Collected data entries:

····················

(* ===== verification/FixedPoint.v ===== *)
(** Fixed-point arithmetic (threads/fixed-point.h), 16 integer and 16 fractional bits in an
    [int].  Overflow of [int] arithmetic is undefined behaviour; a [long long] result is
    converted back modulo [2 ^ 32]. *)
From S2P Require Import Prelude KStdlib.

(** * Definitions *)

Definition FIX_P : Z := 16.
Definition FIX_Q : Z := 16.
Definition FIX_F : Z := Z.shiftl 1 FIX_Q.
Definition FIX_MAX_INT : Z := Z.shiftl 1 FIX_P - 1.
Definition FIX_MIN_INT : Z := - FIX_MAX_INT.

Record fixed_point_t := __mk_fix { f : Z }.

Definition fix_int (n : Z) : outcome fixed_point_t :=
  assert? (FIX_MIN_INT <=? n) && (n <=? FIX_MAX_INT) in
  let? v := int_ (n * FIX_F) in
  Ret (__mk_fix v).

Definition fix_frac (n d : Z) : outcome fixed_point_t :=
  assert? negb (d =? 0) in
  let? q := int_ (Z.quot n d) in
  assert? (FIX_MIN_INT <=? q) && (q <=? FIX_MAX_INT) in
  Ret (__mk_fix (s32 (Z.quot (n * FIX_F) d))).

Definition fix_round (x : fixed_point_t) : outcome Z :=
  let? v := int_ (f x + FIX_F / 2) in
  Ret (Z.quot v FIX_F).

Definition fix_trunc (x : fixed_point_t) : Z := Z.quot (f x) FIX_F.

Definition fix_add (x y : fixed_point_t) : outcome fixed_point_t :=
  let? v := int_ (f x + f y) in Ret (__mk_fix v).
Definition fix_sub (x y : fixed_point_t) : outcome fixed_point_t :=
  let? v := int_ (f x - f y) in Ret (__mk_fix v).
Definition fix_mul (x y : fixed_point_t) : fixed_point_t :=
  __mk_fix (s32 (Z.quot (f x * f y) FIX_F)).
Definition fix_scale (x : fixed_point_t) (n : Z) : outcome fixed_point_t :=
  assert? (0 <=? n) in
  let? v := int_ (f x * n) in Ret (__mk_fix v).
Definition fix_div (x y : fixed_point_t) : outcome fixed_point_t :=
  if f y =? 0 then UB else Ret (__mk_fix (s32 (Z.quot (f x * FIX_F) (f y)))).
Definition fix_unscale (x : fixed_point_t) (n : Z) : outcome fixed_point_t :=
  assert? (0 <? n) in
  Ret (__mk_fix (Z.quot (f x) n)).
Definition fix_inv (x : fixed_point_t) : outcome fixed_point_t :=
  let? one := fix_int 1 in fix_div one x.
Definition fix_compare (x y : fixed_point_t) : Z :=
  if f x <? f y then -1 else if f y <? f x then 1 else 0.

(** * Theorems

    The number represented by [x] is [f x / 65536]; statements are multiplied out. *)


(** Truncated division is within one unit of the exact quotient and not larger in magnitude. *)
Lemma quot_close a b : b <> 0 -> Z.abs (a - b * Z.quot a b) < Z.abs b /\
  Z.abs (b * Z.quot a b) <= Z.abs a.
Proof.
  intros Hb. pose proof (Z.quot_rem' a b). pose proof (Z.rem_bound_abs a b Hb). split; [lia|].
  rewrite Z.abs_mul, <- Z.quot_abs, Z.quot_div_nonneg by lia. apply Z.mul_div_le. lia.
Qed.

(** Conversion from an integer is exact up to 32767; from 32768 to 65535 the assertion lets
    an overflowing product through, and beyond it fails.  [fix_round] yields the nearest
    integer for a number that is not negative, and the nearest plus one for every negative
    integer: it rounds -1.0 to 0. *)
Theorem fix_int_round_correct n :
  in_s32 n ->
  (-32768 <= n < 32768 ->
     fix_int n = Ret (__mk_fix (n * 65536)) /\
     fix_trunc (__mk_fix (n * 65536)) = n) /\
  (32768 <= Z.abs n <= 65535 -> n <> -32768 -> fix_int n = UB) /\
  (65535 < Z.abs n -> fix_int n = Panic) /\
  (0 <= n < 2 ^ 31 - 32768 ->
     exists r, fix_round (__mk_fix n) = Ret r /\ Z.abs (65536 * r - n) <= 32768) /\
  (-32768 <= n < 0 -> fix_round (__mk_fix (n * 65536)) = Ret (n + 1)).
Proof.
  intros Hn. unfold fix_int, fix_trunc, fix_round, FIX_MIN_INT, FIX_MAX_INT.
  change (Z.shiftl 1 FIX_P) with 65536. change FIX_F with 65536. cbn [f].
  split_and!.
  - intros Hr. replace (_ && _) with true by lia. rewrite int_Ret by lia. split; [done|].
    apply Z.quot_mul. lia.
  - intros H1 H2. replace (_ && _) with true by lia. rewrite int_UB by lia. done.
  - intros H1. replace (_ && _) with false by lia. done.
  - intros H1. change (65536 / 2) with 32768. rewrite int_Ret by lia. cbn [obind].
    eexists. split; [done|]. rewrite Z.quot_div_nonneg by lia.
    pose proof (Z.div_mod (n + 32768) 65536). pose proof (Z.mod_pos_bound (n + 32768) 65536). lia.
  - intros H1. change (65536 / 2) with 32768. rewrite int_Ret by lia. cbn [obind]. f_equal.
    pose proof (quot_close (n * 65536 + 32768) 65536).
    pose proof (Z.rem_sign_mul (n * 65536 + 32768) 65536).
    pose proof (Z.quot_rem' (n * 65536 + 32768) 65536). lia.
Qed.

Lemma fix_int_round_correct_witness :
  fix_int 32768 = UB /\ fix_round (__mk_fix (-1 * 65536)) = Ret 0.
Proof.
  split.
  - destruct (fix_int_round_correct 32768) as (_ & H & _); [lia|]. apply H; lia.
  - destruct (fix_int_round_correct (-1)) as (_ & _ & _ & _ & H); [lia|]. apply H. lia.
Defined.

(** Sums, differences and integer multiples that fit are exact; products, quotients and
    fractions that fit are the exact values truncated towards zero, off by less than one unit
    of the last place; comparison orders the represented numbers. *)
Theorem fix_arith_correct x y n :
  in_s32 (f x) -> in_s32 (f y) -> in_s32 n ->
  (in_s32 (f x + f y) -> fix_add x y = Ret (__mk_fix (f x + f y))) /\
  (in_s32 (f x - f y) -> fix_sub x y = Ret (__mk_fix (f x - f y))) /\
  (0 <= n -> in_s32 (f x * n) -> fix_scale x n = Ret (__mk_fix (f x * n))) /\
  (Z.abs (f x * f y) < 2 ^ 47 ->
     Z.abs (f x * f y - 65536 * f (fix_mul x y)) < 65536 /\
     Z.abs (65536 * f (fix_mul x y)) <= Z.abs (f x * f y)) /\
  (f y <> 0 -> Z.abs (f x * 65536) < 2 ^ 31 * Z.abs (f y) ->
     exists z, fix_div x y = Ret z /\ Z.abs (f x * 65536 - f y * f z) < Z.abs (f y) /\
       Z.abs (f y * f z) <= Z.abs (f x * 65536)) /\
  (n <> 0 -> Z.abs (f x) < 32768 * Z.abs n ->
     exists z, fix_frac (f x) n = Ret z /\ Z.abs (f x * 65536 - n * f z) < Z.abs n /\
       Z.abs (n * f z) <= Z.abs (f x * 65536)) /\
  fix_compare x y = (if decide (f x < f y) then -1 else if decide (f x = f y) then 0 else 1).
Proof.
  intros Hx Hy Hn. unfold fix_add, fix_sub, fix_scale, fix_mul, fix_div, fix_frac, fix_compare.
  unfold FIX_MIN_INT, FIX_MAX_INT. change (Z.shiftl 1 FIX_P) with 65536. change FIX_F with 65536.
  split_and!.
  - intros H. by rewrite int_Ret.
  - intros H. by rewrite int_Ret.
  - intros H0 H. replace (0 <=? n) with true by lia. by rewrite int_Ret.
  - intros H. cbn [f]. destruct (quot_close (f x * f y) 65536) as [H1 H2]; [lia|].
    rewrite s32_small by lia. lia.
  - intros H0 H. replace (f y =? 0) with false by lia. eexists. split; [done|]. cbn [f].
    destruct (quot_close (f x * 65536) (f y)) as [H1 H2]; [done|].
    rewrite s32_small; [done|]. rewrite Z.abs_mul in H2. nia.
  - intros H0 H. replace (negb (n =? 0)) with true by lia.
    destruct (quot_close (f x) n) as [H1 H2]; [done|]. rewrite Z.abs_mul in H2.
    assert (Hq : Z.abs (Z.quot (f x) n) < 32768) by nia.
    rewrite int_Ret by lia. cbn [obind]. replace (_ && _) with true by lia.
    eexists. split; [done|]. cbn [f].
    destruct (quot_close (f x * 65536) n) as [H3 H4]; [done|].
    rewrite s32_small; [done|]. rewrite Z.abs_mul in H4. nia.
  - destruct (f x <? f y) eqn:E1.
    + by rewrite decide_True by lia.
    + rewrite decide_False by lia. destruct (f y <? f x) eqn:E2.
      * by rewrite decide_False by lia.
      * by rewrite decide_True by lia.
Qed.

Lemma fix_arith_correct_witness :
  exists z, fix_div (__mk_fix 65536) (__mk_fix 196608) = Ret z /\
    Z.abs (65536 * 65536 - 196608 * f z) < 196608 /\ Z.abs (196608 * f z) <= 65536 * 65536.
Proof.
  destruct (fix_arith_correct (__mk_fix 65536) (__mk_fix 196608) 0)
    as (_ & _ & _ & _ & H & _); [simpl; lia..|]. apply H; simpl; lia.
Defined.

····················

* [Assigned task]: The lines to return begin at the first line of the records and end at the line holding "let? v := int_ (f x *"; please return them exactly, including both, and nothing beyond.

* [Task answer]:
(* ===== verification/FixedPoint.v ===== *)
(** Fixed-point arithmetic (threads/fixed-point.h), 16 integer and 16 fractional bits in an
    [int].  Overflow of [int] arithmetic is undefined behaviour; a [long long] result is
    converted back modulo [2 ^ 32]. *)
From S2P Require Import Prelude KStdlib.

(** * Definitions *)

Definition FIX_P : Z := 16.
Definition FIX_Q : Z := 16.
Definition FIX_F : Z := Z.shiftl 1 FIX_Q.
Definition FIX_MAX_INT : Z := Z.shiftl 1 FIX_P - 1.
Definition FIX_MIN_INT : Z := - FIX_MAX_INT.

Record fixed_point_t := __mk_fix { f : Z }.

Definition fix_int (n : Z) : outcome fixed_point_t :=
  assert? (FIX_MIN_INT <=? n) && (n <=? FIX_MAX_INT) in
  let? v := int_ (n * FIX_F) in
  Ret (__mk_fix v).

Definition fix_frac (n d : Z) : outcome fixed_point_t :=
  assert? negb (d =? 0) in
  let? q := int_ (Z.quot n d) in
  assert? (FIX_MIN_INT <=? q) && (q <=? FIX_MAX_INT) in
  Ret (__mk_fix (s32 (Z.quot (n * FIX_F) d))).

Definition fix_round (x : fixed_point_t) : outcome Z :=
  let? v := int_ (f x + FIX_F / 2) in
  Ret (Z.quot v FIX_F).

Definition fix_trunc (x : fixed_point_t) : Z := Z.quot (f x) FIX_F.

Definition fix_add (x y : fixed_point_t) : outcome fixed_point_t :=
  let? v := int_ (f x + f y) in Ret (__mk_fix v).
Definition fix_sub (x y : fixed_point_t) : outcome fixed_point_t :=
  let? v := int_ (f x - f y) in Ret (__mk_fix v).
Definition fix_mul (x y : fixed_point_t) : fixed_point_t :=
  __mk_fix (s32 (Z.quot (f x * f y) FIX_F)).
Definition fix_scale (x : fixed_point_t) (n : Z) : outcome fixed_point_t :=
  assert? (0 <=? n) in
  let? v := int_ (f x * n) in Ret (__mk_fix v).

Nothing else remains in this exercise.